▶ Task brief: Only one stretch of the records below is wanted: the lines from the one holding "((Status = EFI_UNSUPPORTED" through the one holding "then Some (InterfaceOf P) else None) /\". Return it exactly, both ends included.

▶ Exercise material:
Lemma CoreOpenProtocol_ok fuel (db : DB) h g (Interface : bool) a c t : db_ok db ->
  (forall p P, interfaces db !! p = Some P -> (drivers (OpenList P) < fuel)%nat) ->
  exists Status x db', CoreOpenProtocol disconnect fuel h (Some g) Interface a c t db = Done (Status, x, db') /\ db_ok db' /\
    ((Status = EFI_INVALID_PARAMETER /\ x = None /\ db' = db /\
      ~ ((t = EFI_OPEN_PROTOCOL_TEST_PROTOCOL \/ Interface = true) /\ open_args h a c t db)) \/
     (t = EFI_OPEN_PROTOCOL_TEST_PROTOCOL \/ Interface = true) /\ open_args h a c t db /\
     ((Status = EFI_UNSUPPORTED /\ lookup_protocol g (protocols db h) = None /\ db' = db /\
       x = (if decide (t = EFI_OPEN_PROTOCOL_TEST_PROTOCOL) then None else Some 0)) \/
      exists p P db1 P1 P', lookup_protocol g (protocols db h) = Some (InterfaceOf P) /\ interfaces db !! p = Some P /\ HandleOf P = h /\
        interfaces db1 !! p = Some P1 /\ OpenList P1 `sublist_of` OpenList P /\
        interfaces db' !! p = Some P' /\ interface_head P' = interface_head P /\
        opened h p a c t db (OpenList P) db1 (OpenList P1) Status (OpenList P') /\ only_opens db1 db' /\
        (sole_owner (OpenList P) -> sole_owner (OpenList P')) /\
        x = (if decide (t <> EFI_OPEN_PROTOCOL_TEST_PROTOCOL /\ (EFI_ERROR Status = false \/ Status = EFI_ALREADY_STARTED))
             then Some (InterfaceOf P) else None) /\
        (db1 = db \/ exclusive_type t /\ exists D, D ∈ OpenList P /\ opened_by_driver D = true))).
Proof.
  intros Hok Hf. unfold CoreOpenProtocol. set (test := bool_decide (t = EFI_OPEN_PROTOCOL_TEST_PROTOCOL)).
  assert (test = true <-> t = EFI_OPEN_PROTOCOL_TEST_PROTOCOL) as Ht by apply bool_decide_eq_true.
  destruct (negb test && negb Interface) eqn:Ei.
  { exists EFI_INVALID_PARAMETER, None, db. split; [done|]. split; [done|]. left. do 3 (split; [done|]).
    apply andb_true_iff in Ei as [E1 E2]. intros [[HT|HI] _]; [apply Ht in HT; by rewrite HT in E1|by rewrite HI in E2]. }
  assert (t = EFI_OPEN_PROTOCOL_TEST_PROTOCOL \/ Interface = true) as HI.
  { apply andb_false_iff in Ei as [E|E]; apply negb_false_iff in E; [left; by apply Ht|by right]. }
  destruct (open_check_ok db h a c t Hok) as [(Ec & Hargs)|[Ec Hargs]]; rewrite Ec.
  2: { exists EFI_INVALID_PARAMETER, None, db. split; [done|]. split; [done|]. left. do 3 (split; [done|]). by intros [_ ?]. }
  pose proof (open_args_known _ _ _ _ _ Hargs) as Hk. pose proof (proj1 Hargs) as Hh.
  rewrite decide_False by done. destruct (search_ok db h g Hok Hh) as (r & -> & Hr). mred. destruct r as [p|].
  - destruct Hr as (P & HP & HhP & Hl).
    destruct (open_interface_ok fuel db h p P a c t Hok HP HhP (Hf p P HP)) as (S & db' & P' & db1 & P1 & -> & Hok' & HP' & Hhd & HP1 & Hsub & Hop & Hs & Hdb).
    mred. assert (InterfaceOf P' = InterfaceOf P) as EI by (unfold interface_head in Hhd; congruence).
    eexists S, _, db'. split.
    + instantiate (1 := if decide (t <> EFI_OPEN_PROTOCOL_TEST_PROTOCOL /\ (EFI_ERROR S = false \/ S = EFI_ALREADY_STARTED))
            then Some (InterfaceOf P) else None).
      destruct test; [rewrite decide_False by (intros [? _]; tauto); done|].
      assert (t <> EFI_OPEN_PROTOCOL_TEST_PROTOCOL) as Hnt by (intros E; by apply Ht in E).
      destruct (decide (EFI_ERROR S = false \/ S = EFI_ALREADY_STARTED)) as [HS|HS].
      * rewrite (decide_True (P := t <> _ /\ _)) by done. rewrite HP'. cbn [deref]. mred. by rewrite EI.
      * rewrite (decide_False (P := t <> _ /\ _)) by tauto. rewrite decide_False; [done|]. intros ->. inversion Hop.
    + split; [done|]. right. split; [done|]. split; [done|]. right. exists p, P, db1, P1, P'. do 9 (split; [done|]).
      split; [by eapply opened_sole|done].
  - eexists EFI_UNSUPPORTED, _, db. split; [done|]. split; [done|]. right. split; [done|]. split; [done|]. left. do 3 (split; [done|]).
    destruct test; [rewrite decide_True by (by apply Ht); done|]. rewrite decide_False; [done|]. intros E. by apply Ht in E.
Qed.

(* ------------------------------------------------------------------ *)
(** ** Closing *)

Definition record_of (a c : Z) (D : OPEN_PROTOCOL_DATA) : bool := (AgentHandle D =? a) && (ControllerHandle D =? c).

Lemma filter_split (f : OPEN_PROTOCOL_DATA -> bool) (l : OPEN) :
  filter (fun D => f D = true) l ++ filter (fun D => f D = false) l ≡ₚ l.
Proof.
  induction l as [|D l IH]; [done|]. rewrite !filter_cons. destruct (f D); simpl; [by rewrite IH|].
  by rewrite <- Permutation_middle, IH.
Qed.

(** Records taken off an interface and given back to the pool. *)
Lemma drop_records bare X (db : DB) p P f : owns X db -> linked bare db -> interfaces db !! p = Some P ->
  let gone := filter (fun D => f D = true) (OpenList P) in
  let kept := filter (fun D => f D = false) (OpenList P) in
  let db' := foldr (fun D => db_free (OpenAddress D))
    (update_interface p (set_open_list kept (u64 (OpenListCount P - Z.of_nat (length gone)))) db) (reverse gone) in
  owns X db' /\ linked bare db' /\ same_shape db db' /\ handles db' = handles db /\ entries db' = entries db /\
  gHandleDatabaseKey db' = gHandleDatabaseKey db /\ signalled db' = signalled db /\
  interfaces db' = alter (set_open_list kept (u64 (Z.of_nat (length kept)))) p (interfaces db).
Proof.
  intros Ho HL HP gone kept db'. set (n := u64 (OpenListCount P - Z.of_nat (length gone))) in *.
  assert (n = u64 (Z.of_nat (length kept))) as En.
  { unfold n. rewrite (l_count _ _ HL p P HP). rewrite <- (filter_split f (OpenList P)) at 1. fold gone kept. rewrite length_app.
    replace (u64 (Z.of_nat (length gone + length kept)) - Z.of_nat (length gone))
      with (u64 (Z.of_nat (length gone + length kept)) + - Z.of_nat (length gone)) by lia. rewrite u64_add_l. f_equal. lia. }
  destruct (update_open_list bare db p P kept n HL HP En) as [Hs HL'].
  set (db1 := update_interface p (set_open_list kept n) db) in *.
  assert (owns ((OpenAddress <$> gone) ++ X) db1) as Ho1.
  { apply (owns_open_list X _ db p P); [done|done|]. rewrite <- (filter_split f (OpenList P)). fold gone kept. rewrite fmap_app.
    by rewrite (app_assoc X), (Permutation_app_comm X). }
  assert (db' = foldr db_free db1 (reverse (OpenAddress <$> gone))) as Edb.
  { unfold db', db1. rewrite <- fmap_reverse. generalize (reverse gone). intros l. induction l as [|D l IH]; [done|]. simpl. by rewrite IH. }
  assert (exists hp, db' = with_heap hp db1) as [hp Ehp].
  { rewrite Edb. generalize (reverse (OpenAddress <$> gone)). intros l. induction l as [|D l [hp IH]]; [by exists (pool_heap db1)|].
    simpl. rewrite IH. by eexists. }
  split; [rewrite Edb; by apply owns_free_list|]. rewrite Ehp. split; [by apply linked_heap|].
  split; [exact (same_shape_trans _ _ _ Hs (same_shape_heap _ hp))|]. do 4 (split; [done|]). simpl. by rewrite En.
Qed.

...

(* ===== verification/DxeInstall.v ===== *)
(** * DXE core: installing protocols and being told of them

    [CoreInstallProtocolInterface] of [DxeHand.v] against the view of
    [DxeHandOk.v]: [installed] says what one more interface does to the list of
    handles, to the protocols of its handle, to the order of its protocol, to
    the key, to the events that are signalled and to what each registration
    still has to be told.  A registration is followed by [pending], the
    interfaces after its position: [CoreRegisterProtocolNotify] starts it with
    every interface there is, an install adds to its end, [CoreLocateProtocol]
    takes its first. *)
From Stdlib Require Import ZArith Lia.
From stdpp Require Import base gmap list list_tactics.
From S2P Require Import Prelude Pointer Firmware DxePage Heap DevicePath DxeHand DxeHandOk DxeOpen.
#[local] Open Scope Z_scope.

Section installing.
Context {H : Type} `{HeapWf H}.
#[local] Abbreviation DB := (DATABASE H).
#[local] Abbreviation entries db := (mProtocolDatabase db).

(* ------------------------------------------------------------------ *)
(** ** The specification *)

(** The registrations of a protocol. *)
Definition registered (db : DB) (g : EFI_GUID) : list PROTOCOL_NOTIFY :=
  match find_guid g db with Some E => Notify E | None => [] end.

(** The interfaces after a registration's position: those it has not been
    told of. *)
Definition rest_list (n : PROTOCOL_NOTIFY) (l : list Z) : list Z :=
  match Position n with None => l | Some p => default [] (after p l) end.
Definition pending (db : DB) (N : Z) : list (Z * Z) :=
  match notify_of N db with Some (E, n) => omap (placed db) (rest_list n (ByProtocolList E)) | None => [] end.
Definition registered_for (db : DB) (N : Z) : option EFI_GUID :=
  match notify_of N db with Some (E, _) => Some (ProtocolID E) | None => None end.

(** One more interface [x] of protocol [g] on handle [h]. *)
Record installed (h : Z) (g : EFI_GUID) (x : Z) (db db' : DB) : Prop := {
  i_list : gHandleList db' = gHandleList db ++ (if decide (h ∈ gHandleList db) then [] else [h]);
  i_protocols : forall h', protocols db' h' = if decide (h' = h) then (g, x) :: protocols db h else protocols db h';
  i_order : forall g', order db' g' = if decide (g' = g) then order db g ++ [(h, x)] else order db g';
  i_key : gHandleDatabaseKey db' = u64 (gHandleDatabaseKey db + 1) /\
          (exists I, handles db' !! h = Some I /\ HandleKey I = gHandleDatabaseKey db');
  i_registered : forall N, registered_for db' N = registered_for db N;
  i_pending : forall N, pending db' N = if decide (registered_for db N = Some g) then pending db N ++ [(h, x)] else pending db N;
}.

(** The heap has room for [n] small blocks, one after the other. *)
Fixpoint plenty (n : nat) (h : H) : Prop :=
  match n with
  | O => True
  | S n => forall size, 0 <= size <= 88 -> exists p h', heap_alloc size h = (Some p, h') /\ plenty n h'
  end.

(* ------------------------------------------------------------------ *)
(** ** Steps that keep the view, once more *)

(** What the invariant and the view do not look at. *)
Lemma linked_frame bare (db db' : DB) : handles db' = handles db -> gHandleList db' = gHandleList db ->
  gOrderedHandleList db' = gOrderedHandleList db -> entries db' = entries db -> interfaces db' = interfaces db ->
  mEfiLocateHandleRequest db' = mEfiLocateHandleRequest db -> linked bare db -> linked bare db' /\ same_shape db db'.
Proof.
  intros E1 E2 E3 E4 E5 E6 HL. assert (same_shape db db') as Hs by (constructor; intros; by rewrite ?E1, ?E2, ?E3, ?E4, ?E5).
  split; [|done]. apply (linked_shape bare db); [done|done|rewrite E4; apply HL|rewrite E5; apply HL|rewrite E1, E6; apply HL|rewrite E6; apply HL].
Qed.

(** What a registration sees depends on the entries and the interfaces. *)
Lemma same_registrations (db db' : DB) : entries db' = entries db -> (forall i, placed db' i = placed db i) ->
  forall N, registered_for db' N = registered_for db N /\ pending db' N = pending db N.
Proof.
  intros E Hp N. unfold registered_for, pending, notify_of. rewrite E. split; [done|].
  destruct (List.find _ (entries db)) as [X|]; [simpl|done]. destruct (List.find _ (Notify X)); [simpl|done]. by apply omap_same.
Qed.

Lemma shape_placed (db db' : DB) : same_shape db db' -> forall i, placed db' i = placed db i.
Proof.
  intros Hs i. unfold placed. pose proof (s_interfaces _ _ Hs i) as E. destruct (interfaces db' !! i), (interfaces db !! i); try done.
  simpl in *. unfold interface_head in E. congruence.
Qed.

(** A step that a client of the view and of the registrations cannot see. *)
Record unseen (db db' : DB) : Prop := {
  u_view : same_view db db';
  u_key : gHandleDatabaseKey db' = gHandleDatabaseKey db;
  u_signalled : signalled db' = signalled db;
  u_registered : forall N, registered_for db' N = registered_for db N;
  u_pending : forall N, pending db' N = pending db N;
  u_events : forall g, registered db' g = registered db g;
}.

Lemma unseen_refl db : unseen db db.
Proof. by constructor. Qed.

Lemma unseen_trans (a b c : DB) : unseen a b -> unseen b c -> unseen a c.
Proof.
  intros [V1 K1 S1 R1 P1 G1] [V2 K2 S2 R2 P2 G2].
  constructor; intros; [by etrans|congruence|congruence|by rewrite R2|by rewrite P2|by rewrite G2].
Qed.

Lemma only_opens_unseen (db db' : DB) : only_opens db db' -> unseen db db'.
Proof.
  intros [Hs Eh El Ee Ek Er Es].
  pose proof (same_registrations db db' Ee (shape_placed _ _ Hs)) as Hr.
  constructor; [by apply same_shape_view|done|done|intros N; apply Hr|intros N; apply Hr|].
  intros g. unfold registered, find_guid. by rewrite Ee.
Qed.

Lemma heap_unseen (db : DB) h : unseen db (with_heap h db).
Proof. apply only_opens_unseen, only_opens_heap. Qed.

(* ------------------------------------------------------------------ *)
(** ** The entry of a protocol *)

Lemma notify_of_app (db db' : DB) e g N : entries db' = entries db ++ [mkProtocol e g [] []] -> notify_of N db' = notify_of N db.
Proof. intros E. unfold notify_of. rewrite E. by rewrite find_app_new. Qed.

▶ Exercise answer:
     ((Status = EFI_UNSUPPORTED /\ lookup_protocol g (protocols db h) = None /\ db' = db /\
       x = (if decide (t = EFI_OPEN_PROTOCOL_TEST_PROTOCOL) then None else Some 0)) \/
      exists p P db1 P1 P', lookup_protocol g (protocols db h) = Some (InterfaceOf P) /\ interfaces db !! p = Some P /\ HandleOf P = h /\
        interfaces db1 !! p = Some P1 /\ OpenList P1 `sublist_of` OpenList P /\
        interfaces db' !! p = Some P' /\ interface_head P' = interface_head P /\
        opened h p a c t db (OpenList P) db1 (OpenList P1) Status (OpenList P') /\ only_opens db1 db' /\
        (sole_owner (OpenList P) -> sole_owner (OpenList P')) /\
        x = (if decide (t <> EFI_OPEN_PROTOCOL_TEST_PROTOCOL /\ (EFI_ERROR Status = false \/ Status = EFI_ALREADY_STARTED))
             then Some (InterfaceOf P) else None) /\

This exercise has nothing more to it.